■ **Problem statement**
Write out the data below exactly, beginning with the first line and ending once the line that has "(** ** The world outside the process *)" is written.

*** Input records Section Begins ***

(** What a view function returns: a JSON body and an HTTP status. *)
Record response : Type := Response { body : value; status : Z }.

(** [(r, code)], as in [return jsonify(...), 404]. *)
Definition with_status (r : response) (code : Z) : response :=
  Response (body r) code.

(** How deep the containers of a value nest: 0 for a scalar, 1 for a list or
    a dict of scalars. *)
Fixpoint nesting (v : value) : nat :=
  match v with
  | VList l => S (fold_right (fun x acc => Nat.max (nesting x) acc) 0%nat l)
  | VDict d =>
      S (fold_right (fun kv acc => let '(_, x) := kv in Nat.max (nesting x) acc)
                    0%nat d)
  | _ => 0%nat
  end.

(** ** The world outside the process *)

(** What [response.json()] does with the body of a response: it decodes it,
    or rejects it as not JSON ([requests.exceptions.JSONDecodeError], a
    [RequestException]), or fails in the decoder with an exception that
    [requests] does not convert (a [RecursionError] on deep nesting). *)
Inductive content : Type :=
| Json (v : value)
| NotJson (detail : string)
| Json_raises (cls : string) (detail : string).

(** How one call [requests.post(url, json=payload)] ends.  [requests] raises
    a [RequestException] for a failure of transport, lets through an
    exception of another class, neither a [RequestException] nor a
    [TypeError] (the [RecursionError] of encoding a deeply nested payload,
    before anything is sent), or returns a response.  It
    follows a 301, 302, 303, 307 or 308 that has a [Location] header by
    itself: the response returned is then the one of the last exchange, and
    the exchanges on the way are inside the call, not events of the relay. *)
Inductive post_outcome : Type :=
| Transport_failure (detail : string)
| Post_raises (cls : string) (detail : string)
| Responded (status_code : Z) (reason : string) (text : content).

Record world : Type := World {
  (** [os.environ] *)
  environ : PyDict.t string;
  (** how [requests.post(url, json=payload)] ends *)
  remote : string -> pydict -> post_outcome;
  (** [__name__] of the module: [__main__] when run as a script *)
  module_name : string;
  (** the levels of nesting [jsonify] can encode beyond the two that the
      documents built by the server itself need: what the recursion limit
      of the interpreter leaves *)
  encoder_headroom : nat
}.

(** [EvCall f]: the body of the function [f] of the module is entered.
    [EvPost url payload]: the call [requests.post(url, json=payload)]. *)
Inductive event : Type :=
| EvCall (fn : string)
| EvPost (url : string) (payload : pydict).

Definition trace : Type := list event.

(** The calls of [requests.post] in a trace, in order. *)
Fixpoint posts (t : trace) : list (string * pydict) :=
  match t with
  | [] => []
  | EvPost u p :: t' => (u, p) :: posts t'
  | EvCall _ :: t' => posts t'
  end.

(** ** The execution monad: read the world, log events, return or raise *)

Definition exec (A : Type) : Type := world -> result A * trace.

Definition exec_ret {A} (a : A) : exec A := fun _ => (Ok a, []).

Definition exec_bind {A B} (m : exec A) (f : A -> exec B) : exec B :=
  fun w =>
    match m w with
    | (Ok a, t) => let (r, t') := f a w in (r, (t ++ t')%list)
    | (Raise e, t) => (Raise e, t)
    end.

Definition exec_raise {A} (e : exn) : exec A := fun _ => (Raise e, []).

Definition exec_catch {A} (m : exec A) (h : exn -> exec A) : exec A :=
  fun w =>
    match m w with
    | (Ok a, t) => (Ok a, t)
    | (Raise e, t) => let (r, t') := h e w in (r, (t ++ t')%list)
    end.

#[global] Instance Monad_exec : Monad exec :=
  {| ret := @exec_ret; bind := @exec_bind |}.

#[global] Instance MonadExc_exec : MonadExc exn exec :=
  {| raise := @exec_raise; catch := @exec_catch |}.

Definition emit (e : event) : exec unit := fun _ => (Ok tt, [e]).

Definition ask : exec world := fun w => (Ok w, []).

(** [os.environ.get(name)] *)
Definition os_environ_get (name : string) : exec (option string) :=
  w <- ask ;; ret (PyDict.get name (environ w)).

Definition encoder_limit (w : world) : nat := 2 + encoder_headroom w.

(** [jsonify(v)]: a 200 response with the value as its body; the encoder
    raises a [RecursionError] on a value nested deeper than it can follow. *)
Definition jsonify (v : value) : exec response :=
  w <- ask ;;
  if (nesting v <=? encoder_limit w)%nat then ret (Response v 200)
  else raise (OtherError "RecursionError"
                "maximum recursion depth exceeded while encoding a JSON object").

(** ** The [requests] calls the client makes *)

Record http_response : Type := HttpResponse {
  status_code : Z;
  reason : string;
  url_of : string;
  text : content
}.

(** [requests.post(url, json=payload)] *)
Definition requests_post (url : string) (payload : pydict) : exec http_response :=
  emit (EvPost url payload) ;;
  w <- ask ;;
  match remote w url payload with
  | Transport_failure d => raise (RequestException d)
  | Post_raises cls d => raise (OtherError cls d)
  | Responded c r b => ret (HttpResponse c r url b)
  end.

(** [response.raise_for_status()]: an [HTTPError] for a 4xx or a 5xx status,
    nothing otherwise. *)
Definition raise_for_status (r : http_response) : exec unit :=
  let c := status_code r in
  if (400 <=? c) && (c <? 500) then
    raise (RequestException
             (str_of_Z c ++ " Client Error: " ++ reason r ++ " for url: " ++ url_of r))
  else if (500 <=? c) && (c <? 600) then
    raise (RequestException
             (str_of_Z c ++ " Server Error: " ++ reason r ++ " for url: " ++ url_of r))
  else ret tt.

(** [response.json()] *)
Definition response_json (r : http_response) : exec value :=
  match text r with
  | Json v => ret v
  | NotJson d => raise (RequestException d)
  | Json_raises cls d => raise (OtherError cls d)
  end.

*** Input records Section Ends ***

■ **Answer to this task**
(** What a view function returns: a JSON body and an HTTP status. *)
Record response : Type := Response { body : value; status : Z }.

(** [(r, code)], as in [return jsonify(...), 404]. *)
Definition with_status (r : response) (code : Z) : response :=
  Response (body r) code.

(** How deep the containers of a value nest: 0 for a scalar, 1 for a list or
    a dict of scalars. *)
Fixpoint nesting (v : value) : nat :=
  match v with
  | VList l => S (fold_right (fun x acc => Nat.max (nesting x) acc) 0%nat l)
  | VDict d =>
      S (fold_right (fun kv acc => let '(_, x) := kv in Nat.max (nesting x) acc)
                    0%nat d)
  | _ => 0%nat
  end.

(** ** The world outside the process *)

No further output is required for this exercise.